Scandinavian dominance in the javelin has long been the preserve of the Finns yet at the 1928 Olympic Games in Amsterdam it was an agile Swede who took the plaudits.
Using an explosive run-up and whiplash action not dissimilar to the leading throwers of today, Lundqvist looked full of confidence in the competition’s four-group format.
Favourite for the event had been Finn Eino Penttila but the occasion got to him and all he could muster was a throw good enough for sixth place.
A sign painter by trade, Lundqvist sent the javelin out to an Olympic record distance of 66.60m, well over a metre clear of his nearest rival, the Hungarian Bela Szepes.

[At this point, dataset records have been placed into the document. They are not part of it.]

(** The decimal digits of a string, most significant first. *)
Fixpoint parseDigits (s : string) (acc : Z) : option Z :=
  match s with
  | EmptyString => Some acc
  | String c s =>
      let d := Z.of_nat (Ascii.nat_of_ascii c) - 48 in
      if (0 <=? d)%Z && (d <=? 9)%Z then parseDigits s (10 * acc + d)%Z
      else None
  end%Z.

Definition parseInteger (s : string) : number :=
  match s with
  | EmptyString => 0%float
  | String "-"%char (String _ _ as digits) =>
      match parseDigits digits 0 with
      | Some z => number_of_Z (- z) true
      | None => nan
      end
  | _ =>
      match parseDigits s 0 with
      | Some z => number_of_Z z false
      | None => nan
      end
  end.

Definition printNumber (n : number) : string :=
  if is_nan n then "NaN" else pretty (Z_of_number n).

Definition toString (v : JsValue) : string :=
  match v with
  | JsUndefined | JsNull | JsArr _ => ""
  | JsBool b => if b then "true" else "false"
  | JsNum n => printNumber n
  | JsStr s => s
  | JsObj _ => "[object Object]"
  end.

Definition toNumber (v : JsValue) : number :=
  match v with
  | JsUndefined | JsObj _ => nan
  | JsNull | JsArr _ => 0%float
  | JsBool b => if b then 1%float else 0%float
  | JsNum n => n
  | JsStr s => parseInteger s
  end.

Definition ln2 : number := 0.6931471805599453%float.

(** A coarse natural logarithm: exact on the exponent, a truncated series on
    the mantissa. *)
Definition log (x : number) : number :=
  if (0 <? x)%float && (x <? infinity)%float then
    let '(m, e) := FloatOps.Z.frexp x in
    let t := ((m - 1) / (m + 1))%float in
    let t2 := (t * t)%float in
    let r :=
      (number_of_Z e false * ln2
       + 2 * t * (1 + t2 / 3 + t2 * t2 / 5 + t2 * t2 * t2 / 7))%float in
    if is_nan r then 0%float else r
  else if (x =? 0)%float then neg_infinity
  else if (x =? infinity)%float then infinity
  else nan.
(** A run whose measured time is zero cannot be saved: its rate is the
    quotient by zero, an infinity or (for no line) a NaN, which the
    encoder refuses; nothing is written.  With a time and a rate that are
    numbers, the text is written unless the file cannot be. *)
Theorem a_run_measured_at_zero_seconds_cannot_be_saved
  (render : Doc -> string) (writeFile : option string)
  (result : Result) (timestamp outputFile : string) :
  (let timing := measure (TotalLines result) 0 in
   ProcessingTime timing = S754_zero false
   /\ isFinite (LinesPerSecond timing) = false
   /\ saveResult render writeFile result timing timestamp outputFile
      = (Some ("序列化JSON失败: json: unsupported value: "
                 ++ fmt_g (LinesPerSecond timing))%string, None))
  /\ (forall timing,
        isFinite (ProcessingTime timing) = true ->
        isFinite (LinesPerSecond timing) = true ->
        saveResult render writeFile result timing timestamp outputFile
        = match writeFile with
          | Some err => (Some ("写入文件失败: " ++ err)%string, None)
          | None =>
              (None, Some (outputFile, render (formatted result timing timestamp)))
          end).
Proof.
  split.
  - cbv zeta.
    assert (Hpt : ProcessingTime (measure (TotalLines result) 0) = S754_zero false)
      by reflexivity.
    assert (Hrate : isFinite (LinesPerSecond (measure (TotalLines result) 0)) = false).
    { unfold measure. cbv zeta. cbn [LinesPerSecond].
      change (Duration_Seconds 0) with (S754_zero false).
      unfold float64_div. now destruct (float64_of_int64 (TotalLines result)). }
    split; [exact Hpt |]. split; [exact Hrate |].
    unfold saveResult. rewrite unsupportedValue_formatted, Hrate. reflexivity.
  - intros timing Hpt Hrate. unfold saveResult.
    now rewrite unsupportedValue_formatted, Hrate, Hpt.
Qed.

(** ** Where the two strategies differ *)











Lemma fetch_failure_is_fatal_witness :
  value (run fading_world default_bot 1 init_state) = Val StillRunning /\
  value (run fading_world default_bot (1 + 4) init_state) = Val Returned /\
  forecasts_in (events (run fading_world default_bot (1 + 4) init_state))
  = forecasts_in (events (run fading_world default_bot 1 init_state)) /\
  csv (final (run fading_world default_bot (1 + 4) init_state)) = [] /\
  requests (final (run fading_world default_bot (1 + 4) init_state)) = 2%nat.
Proof.
  split; [reflexivity |].
  destruct (fetch_failure_is_fatal fading_world default_bot init_state 1 3
              eq_refl eq_refl) as (Hv & _ & Hf & _ & Hc & Hr).
  split; [exact Hv |]. split; [exact Hf |]. split; [exact Hc | exact Hr].
Defined.

(** ** The scenarios of the specification *)

(** last_close = 100, forecast = 120, usd = 50, max_usd_per_order = 33: the
    market buy has volume 0.33 (the float), the stop-loss is at 90.0, the
    row records an expenditure of 33. *)
Example scenario_buy :
  let out := cycle (calm_world (wallet 50 2) 120) default_bot init_state in
  classify 120 100 = BUY /\
  map (fun p => (o_type (fst p), o_ordertype (fst p),
                 Qred (o_volume (fst p)), option_map Qred (o_price (fst p))))
      (orders_in (events out))
  = [(buy, market, F64.rnd (33 # 100), None);
     (sell, stop_loss, F64.rnd (33 # 100), Some 90)] /\
  map (fun x => (r_action x, Qred (r_expenditure x), Qred (r_profit x)))
      (csv (final out))
  = [(buy, 33, 0)].
Proof. vm_compute. repeat split. Qed.

(** last_close = 100, forecast = 108: HOLD, no order, no row. *)
Example scenario_hold :
  let out := cycle (calm_world (wallet 50 2) 108) default_bot init_state in
  classify 108 100 = HOLD /\
  orders_in (events out) = [] /\ csv (final out) = [].
Proof. vm_compute. repeat split. Qed.

(** last_close = 100, forecast = 80, btc = 2, sell_percentage = 0.25: the
    market sell has volume 0.5, the row records a profit of 50. *)
Example scenario_sell :
  let out := cycle (calm_world (wallet 50 2) 80) default_bot init_state in
  classify 80 100 = SELL /\
  map (fun p => (o_type (fst p), o_ordertype (fst p),
                 Qred (o_volume (fst p))))
      (orders_in (events out))
  = [(sell, market, 1 # 2)] /\
  map (fun x => (r_action x, Qred (r_expenditure x), Qred (r_profit x)))
      (csv (final out))
  = [(sell, 0, 50)].
Proof. vm_compute. repeat split. Qed.


(** * More of the program *)

(** ** What the flows leave behind *)

Lemma requests_in_app (xs ys : list event) :
  requests_in (xs ++ ys) = (requests_in xs + requests_in ys)%nat.
Proof.
  induction xs as [| e xs IH]; [reflexivity |].
  destruct e; cbn [app requests_in]; rewrite IH; reflexivity.
Qed.

Lemma sleeps_in_app (xs ys : list event) :
  sleeps_in (xs ++ ys) = sleeps_in xs ++ sleeps_in ys.
Proof.
  induction xs as [| e xs IH]; [reflexivity |].
  destruct e; cbn [app sleeps_in]; rewrite IH; reflexivity.
Qed.

Lemma balances_in_app (xs ys : list event) :
  balances_in (xs ++ ys) = balances_in xs ++ balances_in ys.
Proof.
  induction xs as [| e xs IH]; [reflexivity |].
  destruct e; cbn [app balances_in]; rewrite IH; reflexivity.
Qed.

Lemma orders_guarded_app (xs ys : list event) :
  forall sized,
    orders_guarded sized xs = true -> orders_in ys = [] ->
    balances_in ys = [] ->
    orders_guarded sized (xs ++ ys) = true.
Proof.
  induction xs as [| e xs IH]; intros sized Hx Hy Hb.
  - cbn [app]. clear Hx. revert sized.
    induction ys as [| e ys IH]; intros sized; [reflexivity |].
    destruct e; cbn [orders_in balances_in orders_guarded] in *;
      try discriminate; auto.
  - destruct e; cbn [app orders_guarded] in *; auto.
    apply andb_true_iff in Hx. destruct Hx as [-> Hx]. cbn [andb]. auto.
Qed.

Ltac step_more :=
  cbn [requests_in sleeps_in balances_in orders_guarded negb andb
       final requests csv usd_balance btc_balance].

Ltac zero_balance :=
  try match goal with
      | H : Py.gt 0 _ = true |- _ => vm_compute in H; discriminate H
      end.

(** The buy flow: its requests, its sleeps, and the order of its orders
    and balance queries. *)
Lemma buy_flow_trace (w : world) (self : KrakenBot) (p l : Q) (st : state) :
  let out := buy_flow w self p l st in
  requests (final out) = (requests st + requests_in (events out))%nat /\
  (1 <= requests_in (events out) <= 4)%nat /\
  sleeps_in (events out) = [] /\
  orders_guarded false (events out) = true.
Proof.
  run_all; step_more; zero_balance;
    repeat match goal with
           | H : ?c = _ |- context [?c] => rewrite H
           end; cbn [negb andb orders_guarded];
    repeat split; reflexivity || lia.
Qed.

Lemma sell_flow_trace (w : world) (self : KrakenBot) (p l : Q) (st : state) :
  let out := sell_flow w self p l st in
  requests (final out) = (requests st + requests_in (events out))%nat /\
  (1 <= requests_in (events out) <= 3)%nat /\
  sleeps_in (events out) = [] /\
  orders_guarded false (events out) = true.
Proof.
  run_all; step_more; zero_balance;
    repeat match goal with
           | H : ?c = _ |- context [?c] => rewrite H
           end; cbn [negb andb orders_guarded];
    repeat split; reflexivity || lia.
Qed.

Lemma buy_flow_balances (w : world) (self : KrakenBot) (p l : Q)
  (st : state) :
  let out := buy_flow w self p l st in
  let n := requests st in
  let logged := buy_sized w self n l && accepted (buy_reply w self n l) in
  balances_in (events out) =
    balance_reply w n
    :: (if logged then [balance_reply w (S (S (S n)))] else []) /\
  usd_balance (final out) =
    (if logged then usd_at w (S (S (S n))) else usd_balance st) /\
  btc_balance (final out) =
    (if logged then btc_at w (S (S (S n))) else btc_balance st).
Proof.
  unfold buy_reply, buy_sized, buy_volume, usd_at, btc_at, balance_values,
    accepted.
  run_all; step_more; repeat split; reflexivity || discriminate.
Qed.

Lemma sell_flow_balances (w : world) (self : KrakenBot) (p l : Q)
  (st : state) :
  let out := sell_flow w self p l st in
  let n := requests st in
  let logged := sell_sized w self n && accepted (sell_reply w self n) in
  balances_in (events out) =
    balance_reply w n :: (if logged then [balance_reply w (S (S n))] else [])
  /\
  usd_balance (final out) =
    (if logged then usd_at w (S (S n)) else usd_balance st) /\
  btc_balance (final out) =
    (if logged then btc_at w (S (S n)) else btc_balance st).
Proof.
  unfold sell_reply, sell_sized, sell_volume, usd_at, btc_at, balance_values,
    accepted.
  run_all; step_more; repeat split; reflexivity || discriminate.
Qed.
Lemma step_valuesNonEmpty (cf : CourseFilter) (op : Op) :
  boundEvent op = true → valuesNonEmpty cf → valuesNonEmpty (step cf op).
Proof.
  intros Hop Hinv. destruct op as [page|t v|nf|ft fv|typed|term| |];
    try discriminate Hop; simpl.
  - unfold handleFilterClick. destruct ft as [t|], fv as [v|]; try done.
    destruct (truthy (Some t) && truthy (Some v)) eqn:Hg; [|done].
    apply andb_true_iff in Hg as [_ Hv]. simpl in Hv.
    intros k w. simpl. unfold assignProperty.
    destruct (t =? "__proto__"); [by apply (Hinv k)|].
    rewrite lookup_insert_Some.
    intros [[_ <-]|[_ Hk]]; [|by apply (Hinv k)].
    intros ->. discriminate Hv.
  - unfold searchInputEvent. destruct (searchInput cf); [|done].
    unfold handleSearch. by destruct (_ =? _).
  - intros k w. simpl. rewrite lookup_fmap.
    destruct (filters cf !! k); simpl; [|done]. by intros [= <-].
Qed.

Lemma run_valuesNonEmpty (ops : list Op) (cf : CourseFilter) :
  forallb boundEvent ops = true →
  valuesNonEmpty cf → valuesNonEmpty (run ops cf).
Proof.
  revert cf. induction ops as [|op ops IH]; intros cf Hops Hinv; [done|].
  simpl in Hops. apply andb_true_iff in Hops as [Hop Hops].
  simpl. apply IH; [done|]. by apply step_valuesNonEmpty.
Qed.

Lemma boundEvent_not_reloads (ops : list Op) :
  forallb boundEvent ops = true →
  forallb (λ op, negb (reloads op)) ops = true.
Proof.
  rewrite !forallb_forall. intros H op Hop.
  specialize (H op Hop). by destruct op.
Qed.

Lemma construct_shownMatch (page : list Course) (box : option string) :
  shownMatch (construct page box).
Proof.
  intros c _. apply courseMatches_lookup. intros k v Hkv. simpl in Hkv.
  rewrite (initialFilters_all k v Hkv). apply entryMatches_all.
Qed.

End Reachable.

(** X5: in every state reached without reloading the items, each shown
    item is one of the items and satisfies every stored dimension, also
    after searches. *)
Theorem shown_items_satisfy_filters
    (page : list Course) (box : option string) (ops : list Op) (c : Course) :
  forallb (λ op, negb (reloads op)) ops = true →
  In c (filteredCourses (run ops (construct page box))) →
  In c (courses (run ops (construct page box))) ∧
  ∀ k v, filters (run ops (construct page box)) !! k = Some v →
         codeEntry c k v.
Proof.
  intros Hops Hc. split.
  - assert (subsequenceInv (run ops (construct page box))) as Hsub
      by (apply run_inv; unfold subsequenceInv; simpl; reflexivity).
    apply list_elem_of_In. eapply sublist_subseteq; [exact Hsub|].
    by apply list_elem_of_In.
  - intros k v Hkv. apply entryMatches_codeEntry.
    pose proof (run_shownMatch ops _ Hops (construct_shownMatch page box)) as H.
    exact (proj1 (courseMatches_lookup _ _) (H c Hc) k v Hkv).
Qed.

With the neat touch of miniature national flags marking the competitors’ best throws, the blue and yellow of Sweden stood some distance ahead of its rivals.
The versatile Szepes had represented Hungary at the Winter Olympics in Chamonix four years earlier but had failed to win a medal in the Nordic Combined.
Lundqvist won gold at the age of 20 years and a month to become the youngest person to ever win gold in the event.
Thirteen days later he became the first man in history to break the 70m landmark when he threw 71.01m, breaking the record set by Penttila.
His was one of seven Swedish golds in Amsterdam, leaving them fifth in the overall medals table.